Title: East and a Little South
Author: Diebin
Email: diebin@hotmail.com
Fandom: X-Men (Movie)
Rating: PG-13
Setting: One year after the movie
Category: POV Logan/Rogue
Disclaimer: I own nothing. Go away, bad lawyer men.
Archive: Any list is welcome to it, if they like


They all know that Rogue still carries a bit of me in her head. It's the nature of her gift--and even if they hadn't known that, she made it clear when she picked up my quirks and made them her own. Those faded in time--but we all know that part of me is still there.

What they don't know is that part of her is still with me.

From what I understand, it wasn't supposed to work that way. Jean brushed it off at first--she didn't quite believe I was lucid. Maybe she just didn't want to--I know I was saying some things that made her pretty uncomfortable.

Xavier knows though. He touched my mind and felt her clear as I do--there, waiting. He was surprised at first--but he promised not to tell anyone else. It would be my little secret. My guilty secret. I had a piece of this girl wrapped up inside me. Xavier told me not to get too attatched--that it would probably fade soon.

He was wrong.

I can think of a hundred reasons why. A thousand. I was the first mutant to touch her. I was the first mutant to hold on. She connected to me twice--that second time so long that I almost merged with her and /became/her.

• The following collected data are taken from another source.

(* ===== verification/_CoqProject ===== *)
-Q . S2P
Prelude.v
Mem.v
Strings.v
Digits.v
Locks.v
Kalloc.v
Vm.v
PageTable.v
Space.v
BootMem.v
VmProps.v
ProcState.v
Vma.v
Proc.v
ProcFacts.v
BootProc.v
UserInit.v
UserCopy.v
AreaCopy.v
VmaFacts.v
SchedFacts.v
Sleeplock.v
Bio.v
Virtio.v
VirtioFacts.v
Circ.v
UserMem.v
Pipe.v
RingBuf.v
FatName.v
Fat.v
FatFile.v
FatDir.v
Console.v
File.v
PrintFacts.v
Args.v
ProcLife.v
ProcExit.v
SysFile.v
Mmap.v
Signal.v
Exec.v
Timer.v
Machine.v
SysProc.v
Syscall.v
TrapFacts.v
TickFacts.v
Boot.v
BootFacts.v
FdCalls.v
Fork.v
ArgFacts.v
Ulib.v
Grep.v
Umalloc.v
Sh.v
ShFacts.v
ShRun.v
Progs.v
ProgFacts.v
(* ===== verification/Locks.v ===== *)
(** Interrupt nesting (kernel/intr.c) and spin locks (kernel/spinlock.c).

    [hart] is the processor as the running code sees it: its id ([tp]), its
    CRMD register with the interrupt-enable bit, and the table [cpus] with the
    nesting depth [noff] and the saved flag [intena].  The operations work on
    any state that has a [hart] and a lock in it, given by two lenses. *)

From S2P Require Import Prelude.

Record cpu := Cpu {
  c_proc : option nat;   (** index in the process table; [None] is the null pointer *)
  c_noff : Z;
  c_intena : Z
}.
Record hart := Hart { h_tp : nat; h_crmd : Z; h_cpus : list cpu }.
Record spinlock := Spin { locked : Z; lk_name : string; lk_cpu : option nat }.

#[export] Instance cpu_eq_dec : EqDecision cpu.
Proof. solve_decision. Defined.
#[export] Instance spinlock_eq_dec : EqDecision spinlock.
Proof. solve_decision. Defined.

Definition NCPU : nat := 2.
Definition CSR_CRMD_IE : Z := Z.shiftl 1 2.
Definition cpu0 : cpu := Cpu None 0 0.

Definition c_proc_l : lens cpu (option nat) :=
  Lens c_proc (fun v c => Cpu v (c_noff c) (c_intena c)).
Definition c_noff_l : lens cpu Z :=
  Lens c_noff (fun v c => Cpu (c_proc c) v (c_intena c)).
Definition c_intena_l : lens cpu Z :=
  Lens c_intena (fun v c => Cpu (c_proc c) (c_noff c) v).
Definition h_crmd_l : lens hart Z :=
  Lens h_crmd (fun v h => Hart (h_tp h) v (h_cpus h)).
(** [mycpu()]: the entry of this hart in [cpus]. *)
Definition mycpu_l : lens hart cpu :=
  Lens (fun h => default cpu0 (h_cpus h !! h_tp h))
       (fun c h => Hart (h_tp h) (h_crmd h) (<[h_tp h := c]> (h_cpus h))).
Definition locked_l : lens spinlock Z :=
  Lens locked (fun v l => Spin v (lk_name l) (lk_cpu l)).
Definition lk_cpu_l : lens spinlock (option nat) :=
  Lens lk_cpu (fun v l => Spin (locked l) (lk_name l) v).

(** * Interrupts *)

Definition cpuid : M hart nat := gets h_tp.
Definition intr_get : M hart Z :=
  x ← rd h_crmd_l; mret (b2z (truth (Z.land x CSR_CRMD_IE))).
Definition intr_on : M hart unit := md h_crmd_l (fun x => Z.lor x CSR_CRMD_IE).
Definition intr_off : M hart unit :=
  md h_crmd_l (fun x => Z.land x (Z.lnot CSR_CRMD_IE)).

Definition push_off : M hart unit :=
  old ← intr_get;
  _ ← intr_off;
  noff ← rd (mycpu_l ⊚ c_noff_l);
  _ ← when (noff =? 0) (mycpu_l ⊚ c_intena_l <~ old);
  md (mycpu_l ⊚ c_noff_l) (fun n => s32 (n + 1)).

Definition pop_off : M hart unit :=
  ie ← intr_get;
  if truth ie then panic "pop_off - interruptible"
  else
    noff ← rd (mycpu_l ⊚ c_noff_l);
    if noff <? 1 then panic "pop_off"
    else
      _ ← mycpu_l ⊚ c_noff_l <~ noff - 1;
      intena ← rd (mycpu_l ⊚ c_intena_l);
      when ((noff - 1 =? 0) && truth intena) intr_on.

(** [myproc()]: the process running on this hart. *)
Definition myproc : M hart (option nat) :=
  _ ← push_off;
  p ← rd (mycpu_l ⊚ c_proc_l);
  _ ← pop_off;
  mret p.

(** * Spin locks *)

(** [lk->locked && lk->cpu == mycpu()] *)
Definition held_by (lk : spinlock) (c : nat) : bool :=
  truth (locked lk) && bool_decide (lk_cpu lk = Some c).

Section Spinlock.
Context {S : Type} (H : lens S hart) (L : lens S spinlock).

Definition initlock (name : string) : M S unit := L <~ Spin 0 name None.

Definition holding : M S bool :=
  id ← zoom H cpuid; lk ← rd L; mret (held_by lk id).

(** [__sync_lock_test_and_set(&lk->locked, 1)] *)
Definition test_and_set : M S Z :=
  old ← rd (L ⊚ locked_l); _ ← L ⊚ locked_l <~ 1; mret old.

(** The spin loop.  A hart that finds the lock taken gives up control and is
    resumed at the swap that finds it free. *)
Definition spin : M S unit :=
  old ← test_and_set;
  if old =? 0 then mret tt
  else Yield WSpin (old' ← test_and_set; if old' =? 0 then mret tt else nofuel).

Definition acquire : M S unit :=
  _ ← zoom H push_off;
  h ← holding;
  if h : bool then panic "acquire"
  else
    _ ← spin;
    id ← zoom H cpuid;
    L ⊚ lk_cpu_l <~ Some id.

Definition release : M S unit :=
  h ← holding;
  if negb h then panic "release"
  else
    _ ← L ⊚ lk_cpu_l <~ None;
    _ ← L ⊚ locked_l <~ 0;   (* __sync_lock_release *)
    zoom H pop_off.
End Spinlock.

(** * What a balanced pair does to the processor *)

(** The state of a hart that no code has left half way: the entry of [cpus]
    exists, and interrupts are off inside a [push_off]. *)
Record hart_ok (h : hart) : Prop := {
  ok_tp : (h_tp h < length (h_cpus h))%nat;
  ok_noff : 0 <= c_noff (view mycpu_l h) < 2 ^ 31 - 1;
  ok_crmd : 0 <= h_crmd h < 2 ^ 32;
  ok_ie : 0 < c_noff (view mycpu_l h) -> Z.land (h_crmd h) CSR_CRMD_IE = 0
}.

Definition pushed (h : hart) : hart :=
  let c := view mycpu_l h in
  let ie := b2z (truth (Z.land (h_crmd h) CSR_CRMD_IE)) in
  update mycpu_l
    (Cpu (c_proc c) (s32 (c_noff c + 1)) (if c_noff c =? 0 then ie else c_intena c))
    (update h_crmd_l (Z.land (h_crmd h) (Z.lnot CSR_CRMD_IE)) h).

Definition popped (h : hart) : hart :=
  let c := view mycpu_l h in
  update h_crmd_l
    (if (c_noff c - 1 =? 0) && truth (c_intena c)
     then Z.lor (h_crmd h) CSR_CRMD_IE else h_crmd h)
    (update mycpu_l (Cpu (c_proc c) (c_noff c - 1) (c_intena c)) h).

(** A critical section entered and left. *)
Definition crit (h : hart) : hart := popped (pushed h).

Lemma land_ie_off x : Z.land (Z.land x (Z.lnot CSR_CRMD_IE)) CSR_CRMD_IE = 0.
Proof. rewrite <- Z.land_assoc, Z.land_comm. done. Qed.

Lemma lor_ie_back x : Z.land x CSR_CRMD_IE <> 0 ->
  Z.lor (Z.land x (Z.lnot CSR_CRMD_IE)) CSR_CRMD_IE = x.
Proof.
  intros Hx. assert (Z.testbit x 2 = true) as Hb.
  { apply not_false_iff_true. intros Hf. apply Hx, Z.bits_inj'. intros n _.
    rewrite Z.land_spec, Z.bits_0. change CSR_CRMD_IE with (2 ^ 2).
    rewrite Z.pow2_bits_eqb by lia. destruct (Z.eqb_spec 2 n) as [<-|].
    - by rewrite Hf.
    - apply andb_false_r. }
  apply Z.bits_inj'. intros n Hn.
  rewrite Z.lor_spec, Z.land_spec, Z.lnot_spec by done. change CSR_CRMD_IE with (2 ^ 2).
  rewrite Z.pow2_bits_eqb by lia. destruct (Z.eqb_spec 2 n) as [<-|]; simpl.
  - by rewrite Hb, orb_true_r.
  - by rewrite andb_true_r, orb_false_r.
Qed.

Lemma land_off_id x : 0 <= x -> Z.land x CSR_CRMD_IE = 0 ->
  Z.land x (Z.lnot CSR_CRMD_IE) = x.
Proof.
  intros Hx H0. rewrite <- Z.ldiff_land. apply Z.bits_inj'. intros n Hn.
  rewrite Z.ldiff_spec. pose proof (Z.land_spec x CSR_CRMD_IE n) as Hs.
  rewrite H0, Z.bits_0 in Hs.
  destruct (Z.testbit x n), (Z.testbit CSR_CRMD_IE n); done.
Qed.

Lemma view_mycpu_update c h : (h_tp h < length (h_cpus h))%nat ->
  view mycpu_l (update mycpu_l c h) = c.
Proof. intros Hlt. simpl. by rewrite list_lookup_insert_eq. Qed.

Lemma push_off_eq h : (h_tp h < length (h_cpus h))%nat ->
  push_off h = Ret tt (pushed h).
Proof.
  intros Hlt. destruct h as [tp crmd cpus]; simpl in Hlt.
  unfold push_off, pushed, intr_get, intr_off. mrun.
  destruct (default cpu0 (cpus !! tp)) as [p n ie] eqn:Hc. cbn.
  destruct (n =? 0) eqn:Hn; cbn; rewrite ?list_lookup_insert_eq by done; cbn.
  - by rewrite list_insert_insert_eq, Hc.
  - by rewrite Hc.
Qed.

Lemma pop_off_eq h : hart_ok h -> 0 < c_noff (view mycpu_l h) ->
  pop_off h = Ret tt (popped h).
Proof.
  intros [Hlt _ _ Hie] Hn. specialize (Hie Hn).
  destruct h as [tp crmd cpus]. simpl in Hlt, Hie, Hn.
  unfold pop_off, popped, intr_get, intr_on. mrun. rewrite Hie. cbn.
  destruct (default cpu0 (cpus !! tp)) as [p n ie] eqn:Hc. cbn in *.
  destruct (Z.ltb_spec n 1); [lia|]. cbn.
  rewrite list_lookup_insert_eq by done. cbn. rewrite Hc. cbn.
  destruct ((n - 1 =? 0) && truth ie); done.
Qed.

Lemma pushed_ok h : hart_ok h -> c_noff (view mycpu_l h) < 2 ^ 31 - 2 ->
  hart_ok (pushed h) /\ c_noff (view mycpu_l (pushed h)) = c_noff (view mycpu_l h) + 1.
Proof.
  intros [Hlt Hn Hc Hie] Hn'. unfold pushed.
  assert (view mycpu_l (update mycpu_l (Cpu (c_proc (view mycpu_l h))
      (s32 (c_noff (view mycpu_l h) + 1))
      (if c_noff (view mycpu_l h) =? 0
       then b2z (truth (Z.land (h_crmd h) CSR_CRMD_IE)) else c_intena (view mycpu_l h)))
      (update h_crmd_l (Z.land (h_crmd h) (Z.lnot CSR_CRMD_IE)) h))
    = Cpu (c_proc (view mycpu_l h)) (c_noff (view mycpu_l h) + 1)
      (if c_noff (view mycpu_l h) =? 0
       then b2z (truth (Z.land (h_crmd h) CSR_CRMD_IE)) else c_intena (view mycpu_l h)))
    as Hv by (rewrite view_mycpu_update by done; f_equal; apply s32_small; lia).
  split; [|by rewrite Hv]. split.
  - simpl. by rewrite length_insert.
  - rewrite Hv. simpl in *. lia.
  - simpl. split; [apply Z.land_nonneg; lia|].
    eapply Z.le_lt_trans; [|apply Hc]. apply land_le. lia.
  - intros _. apply land_ie_off.
Qed.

She told me about the first boy she ever kissed, once. I wonder if he still has her in his head. Probably not.

And I envy him. Almost.

It's a delicious kind of torture. Having her there in my head, a soft, sweet little patch of light. My mind is a dark place--so dark I hardly dare venture there. And yet now I do--more often than I should--because there is someone there who eases my passage. Thanks to the courage her warmth gives me, I have unearthed memories I thought lost forever. I understand myself better than I ever thought I would.

And she's still here.

It's been a year now. I even think about going back, sometimes. I know I changed in my time there. Something inside me changed. Some little switch got flipped--and I started caring again. Caring about the world, caring about people. Caring about something other than where I was going to lay my head at night.

I'm not fooling anyone, though. Especially not myself. I know what changed. I know when that switch got flipped. When I pulled over by the side of the road and found a little girl, tired and cold . . . half starved and afraid. She got me, without even meaning to.

I think I knew it. Right then and there I knew that if I let her near me--things wouldn't be the same. I tried to pull away. Slammed my foot right down on the gas . . .

And couldn't. She'd flipped the switch, that bewitching little angel. Probably wrapped her claws around my heart in that bar, staring at me with those wide eyes of hers.

Claws. I'm one to talk.

It's been a year, and she's still in my head. There are a lot of things I know about her now--it's like she's been with me all this time. She's learned about me while I've learned about her.

I know that she likes strawberries. I used to hate them--but I bought a carton at the store a few weeks back without even thinking about it. Like I was going to bring them home to share with her. I tried to laugh it off. I ended up eating them.

And I liked them.

I catch myself doing it more and more often. Singing along to that horrible music on the radio that a man my age should be ashamed to listen to. Sleeping on my left side curled in a ball, when before I couldn't sleep a wink if I wasn't on my back. It should be fading . . . but it's not. Day after day goes by, and I feel her more and more inside me.

There's so much more I could learn about myself out here . . . but it doesn't seem to mean much now. Some days I discover something new, and my first thought is how excited she'll be to hear . . .

She hasn't heard from me in a year. She doesn't know anything about me, really. She certainly doesn't know what a dirty old man I am, spending my days and nights thinking about her.

Or thinking like her, if I'm not careful.

And as the days go by, I grow more and more tired of being careful. I enjoy having her in my mind. Maybe I'm clinging to it, not wanting her to be gone. She's smooth where I'm rough and warm where I'm cold. She knows how to give and love . . . maybe I can learn it from her.

A few years ago, the thought would sicken me. Now all I feel is gentle longing. She has changed me. More than I'll ever know, probably. More than I want to.

As I stand under the night sky, my gaze turns to the East, and a little South. Where she is. I can feel her there--I could close my eyes and spin myself like a top, and I'd still come up facing the direction she's in.

Maybe it's time I started walking that way too.